The task:
Please output exactly the part of the records below that opens with the line containing "[Succeed f.1.1; Succeed f.1.2; Raise f.2]." and closes with the line containing "Arguments transporter_for : simpl never.", both lines included, and nothing else.
---- Study material
(** The answer of a call as a settled point. *)
Definition settled_as (r : result bool) : result save_point :=
  match r with Val b => Val (Resolved b) | Exn e => Exn e end.

(** The next external call does not throw. *)
Definition next_completes (w : World) : Prop :=
  match pending w with Raise _ :: _ => False | _ => True end.

(** The providers [sendFromAccount] and [testAccountConnection] know. *)
Definition supported (p : jsstring) : bool :=
  jseqb p (js "gmail") || jseqb p (js "outlook")
  || jseqb p (js "smtp") || jseqb p (js "imap").

(** The pauses of a run of the retry loop that fails [left] times from
    attempt [attempt] on. *)
Fixpoint total_backoff (left : nat) (attempt : Z) : Z :=
  match left with
  | O => 0
  | S left' =>
      Z.min (1000 * 2 ^ attempt) 5000 + total_backoff left' (attempt + 1)
  end.

(** The outcomes of one pass of the retry loop whose lookup and thread
    insert complete and whose message insert throws. *)
Definition failing_insert (f : jsstring * jsstring * jsstring)
  : list outcome :=
  [Succeed f.1.1; Succeed f.1.2; Raise f.2].

(** A world with empty tables and nothing pending. *)
Definition empty_world (rl : RL) : World :=
  mkWorld [] [] [] [] 0 0 ∅ 0 rl [] [].

(** * Properties *)

(** A lemma depends on the services of the route only when its statement
    names them. *)
Set Default Proof Using "Type".

Arguments find_message : simpl never.
Arguments find_thread : simpl never.
Arguments find_account : simpl never.
Arguments find_owned_account : simpl never.
Arguments first_in_order : simpl never.
Arguments accounts_of : simpl never.
Arguments transporter_for : simpl never.
Arguments sanitizeHtml : simpl never.
Arguments strip_tags : simpl never.
Arguments js : simpl never.
Arguments jseqb : simpl never.

(** ** The patterns and the sanitizer *)

Lemma star_loop_0 body g k p s : star_loop body g k 0 p s = k p s.
Proof. cbn. destruct g; [done|]. by destruct (k p s). Qed.

Lemma star_loop_S body g k n p s :
  star_loop body g k (S n) p s =
  let more :=
    body (fun p' s' => if (length s' <? length s)%nat
                       then star_loop body g k n p' s' else None) p s in
  if g then match more with Some z => Some z | None => k p s end
  else match k p s with Some z => Some z | None => more end.
Proof. reflexivity. Qed.

Lemma star_loop_shrinks body g k :
  (forall k', shrinks k' -> shrinks (body k')) ->
  shrinks k -> forall n, shrinks (star_loop body g k n).
Proof.
  intros Hbody Hk n. induction n as [|n IH]; intros p s p' s'.
  - rewrite star_loop_0. apply Hk.
  - rewrite star_loop_S. cbv zeta.
    match goal with |- context [body ?f p s] => set (k' := f) end.
    assert (Hk' : shrinks k').
    { intros p1 s1 p2 s2. unfold k'. destruct (_ <? _)%nat; [apply IH|done]. }
    specialize (Hbody k' Hk' p s p' s').
    destruct g.
    + destruct (body k' p s) as [z|] eqn:E.
      * intros [= ->]. auto.
      * apply Hk.
    + destruct (k p s) as [z|] eqn:E.
      * intros [= ->]. eapply Hk, E.
      * auto.
Qed.

Lemma rx_shrinks r : forall k, shrinks k -> shrinks (rx r k).
Proof.
  induction r as [|cls| |r1 IH1 r2 IH2|g r IH]; intros k Hk; cbn [rx].
  - done.
  - intros p [|c t] p' s'; [done|]. destruct (cls c); [|done].
    intros H. apply suffix_cons_r. eapply Hk, H.
  - intros p s p' s'. destruct (xorb _ _); [apply Hk|done].
  - auto.
  - intros p s. apply star_loop_shrinks; auto.
Qed.

Lemma match_here_suffix r p s p' s' :
  match_here r p s = Some (p', s') -> s' `suffix_of` s.
Proof.
  apply (rx_shrinks r). intros ? ? ? ? [= _ ->]. done.
Qed.
(** C2, amended. For every task id whose record is older than 300 seconds
    since its stored timestamp, [get_task_status] answers with the record's
    payload one last time and evicts the record; every later poll of that
    id, as long as the worker does not write it again, is answered 404. *)
Theorem expired_record_returned_once_then_evicted
    (md5_hexdigest : string -> string) (py_hash : string -> Z)
    (st : Store) (tid : string) (r : TaskRecord) (now : Z) :
  reachable md5_hexdigest py_hash st ->
  background_task_results st !! tid = Some r ->
  older_than_ttl now (tr_timestamp r) = true ->
  get_task_status now tid st
    = (Ok (mkQueryResponse (tr_response r) (tr_module r) (tr_source r) None),
       mkStore (active_requests st) (delete tid (background_task_results st)))
  /\
  forall later,
    fst (get_task_status later tid (snd (get_task_status now tid st)))
      = HTTPException 404 "Task not found".
Proof.
  intros Hreach Hlookup Hold.
  pose proof (reachable_completed _ _ st Hreach tid r Hlookup) as Hdone.
  simpl in Hdone.
  assert (Hget : get_task_status now tid st
    = (Ok (mkQueryResponse (tr_response r) (tr_module r) (tr_source r) None),
       mkStore (active_requests st) (delete tid (background_task_results st)))).
  { unfold get_task_status. rewrite Hlookup, Hdone, Hold. reflexivity. }
  split; [exact Hget|].
  intros later. rewrite Hget. unfold get_task_status; simpl.
  rewrite lookup_delete_eq. reflexivity.
Qed.
Lemma scanRight_map (f : ascii -> ascii) (s : string) :
  keeps f -> scanRight (mapBytes f s) = map_rscan f (scanRight s).
Proof.
  intros Hf. induction s as [|c r IH]; simpl; [reflexivity|].
  rewrite IH. destruct (scanRight r); simpl; try reflexivity.
  destruct (Hf c) as [-> ->].
  destruct (nonASCII c); [reflexivity|]. destruct (asciiSpace c); reflexivity.
Qed.

(** On an ASCII string the scan from the right never meets a byte of the
    Unicode path, and what it keeps is ASCII. *)
Lemma scanRight_ascii (s : string) :
  isASCII s = true ->
  match scanRight s with
  | Escaped _ => False
  | Stopped t => isASCII t = true
  | AllSpace => True
  end.
Proof.
  induction s as [|c r IH]; simpl; [trivial|].
  intros H. apply andb_true_iff in H. destruct H as [Hc Hr].
  specialize (IH Hr). destruct (scanRight r); simpl.
  - apply negb_true_iff in Hc. rewrite Hc.
    destruct (asciiSpace c); simpl; [trivial|]. rewrite Hc. reflexivity.
  - rewrite Hc, IH. reflexivity.
  - destruct IH.
Qed.

(** Trimming an ASCII string commutes with a case map and gives an ASCII
    string, whatever the Unicode tables. *)
Lemma TrimSpace_map {U : Unicode} (f : ascii -> ascii) (s : string) :
  keeps f -> isASCII s = true ->
  TrimSpace (mapBytes f s) = mapBytes f (TrimSpace s)
  /\ isASCII (TrimSpace s) = true.
Proof.
  intros Hf. induction s as [|c r IH]; simpl; [auto|].
  intros H. apply andb_true_iff in H. destruct H as [Hc Hr].
  destruct (Hf c) as [-> ->]. apply negb_true_iff in Hc. rewrite Hc.
  destruct (asciiSpace c) eqn:Hs; [apply IH, Hr|].
  unfold trimRight.
  change (String (f c) (mapBytes f r)) with (mapBytes f (String c r)).
  rewrite (scanRight_map f _ Hf).
  assert (Ha : isASCII (String c r) = true)
    by (simpl; rewrite Hc, Hr; reflexivity).
  pose proof (scanRight_ascii _ Ha) as Hscan.
  destruct (scanRight (String c r)); simpl; auto. destruct Hscan.
Qed.

(** On strings without lower case letters, lowering both sides keeps the
    prefix test. *)
Lemma prefix_lower (p u : string) :
  mapBytes upperByte p = p -> mapBytes upperByte u = u ->
  String.prefix (mapBytes lowerByte p) (mapBytes lowerByte u) = String.prefix p u.
Proof.
  revert u. induction p as [|a p IH]; intros u Hp Hu.
  { simpl. rewrite !prefix_empty. reflexivity. }
  destruct u as [|b u]; [reflexivity|].
  simpl in Hp, Hu. injection Hp as Ha Hp. injection Hu as Hb Hu. simpl.
  destruct (ascii_dec a b) as [->|Hab].
  - destruct (ascii_dec (lowerByte b) (lowerByte b));
      [apply IH; assumption|contradiction].
  - destruct (ascii_dec (lowerByte a) (lowerByte b)) as [E|]; [|reflexivity].
    exfalso. apply Hab.
    rewrite <- Ha, <- Hb, <- (upper_lower_upper a), <- (upper_lower_upper b).
    rewrite Ha, Hb, E. reflexivity.
Qed.

(** On an ASCII statement the specification, the go-mcp tools (upper case,
    then trim) and the gateway (lower case, then trim, lower case keyword)
    classify alike, for every keyword in upper case. *)
Lemma classifiers_agree {U : Unicode} (sql keyword : string) :
  isASCII sql = true ->
  mapBytes upperByte keyword = keyword ->
  HasPrefix (TrimSpace (ToUpper sql)) keyword = opensWith sql keyword
  /\ HasPrefix (TrimSpace (ToLower sql)) (mapBytes lowerByte keyword)
     = opensWith sql keyword.
Proof.
  intros Hascii Hkw. unfold opensWith, ToUpper, ToLower. rewrite Hascii.
  destruct (TrimSpace_map upperByte sql upperByte_keeps Hascii) as [Eup Ht].
  destruct (TrimSpace_map lowerByte sql lowerByte_keeps Hascii) as [Elo _].
  rewrite Eup, Elo, Ht. split; [reflexivity|].
  unfold HasPrefix.
  rewrite <- (mapBytes_mapBytes lowerByte upperByte lowerByte (TrimSpace sql)
                lower_upper).
  apply prefix_lower; [exact Hkw|].
  apply mapBytes_mapBytes, upper_upper.
Qed.

(** ** The Database Gateway *)

Section Gateway.
Context {U : Unicode} {B : sql.Backend}.

Lemma runExec_sends (m : db.DBManager) (dbName query : string)
  (args : list sql.Value) (h : sql.DB) (past : sql.history) :
  db.connections m !! dbName = Some h ->
  snd (db.runExec m dbName query args past) = past ++ [sql.CallExec h query args].
Proof.
  intros Hconn. unfold db.runExec, db.GetDB. rewrite Hconn.
  unfold bind, sql.Exec, ret.
  destruct (sql.server_Exec past h query args) as [result|e]; [|reflexivity].
  destruct (sql.RowsAffected result) as [n [e|]]; [reflexivity|].
  destruct (sql.LastInsertId result) as [k [e|]]; reflexivity.
Qed.

Lemma runQuery_sends (m : db.DBManager) (dbName query : string)
  (args : list sql.Value) (h : sql.DB) (past : sql.history) :
  db.connections m !! dbName = Some h ->
  snd (db.runQuery m dbName query args past) = past ++ [sql.CallQuery h query args].
Proof.
  intros Hconn. unfold db.runQuery, db.GetDB. rewrite Hconn.
  unfold bind, sql.Query, ret.
  destruct (sql.server_Query past h query args) as [rows|e]; [|reflexivity].
  destruct (sql.rows_Columns rows) as [columns|e]; [|reflexivity].
  destruct (db.scanRows columns (sql.rows_fetched rows) []); [|reflexivity].
  destruct (sql.rows_Err rows); reflexivity.
Qed.

(** No failure below the permission check of [Query] comes with a [nil]
    result. *)
Lemma runQuery_not_nil (m : db.DBManager) (dbName query : string)
  (args : list sql.Value) (past : sql.history) (err : db.error) :
  fst (db.runQuery m dbName query args past) <> db.Failed None err.
Proof.
  unfold db.runQuery, bind, sql.Query, ret.
  destruct (db.GetDB m dbName) as [h|e]; [|discriminate].
  destruct (sql.server_Query past h query args) as [rows|e]; [|discriminate].
  destruct (sql.rows_Columns rows) as [columns|e]; [|discriminate].
  destruct (db.scanRows columns (sql.rows_fetched rows) []); [|discriminate].
  destruct (sql.rows_Err rows); discriminate.
Qed.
--------
Your solution:
  [Succeed f.1.1; Succeed f.1.2; Raise f.2].

(** A world with empty tables and nothing pending. *)
Definition empty_world (rl : RL) : World :=
  mkWorld [] [] [] [] 0 0 ∅ 0 rl [] [].

(** * Properties *)

(** A lemma depends on the services of the route only when its statement
    names them. *)
Set Default Proof Using "Type".

Arguments find_message : simpl never.
Arguments find_thread : simpl never.
Arguments find_account : simpl never.
Arguments find_owned_account : simpl never.
Arguments first_in_order : simpl never.
Arguments accounts_of : simpl never.
Arguments transporter_for : simpl never.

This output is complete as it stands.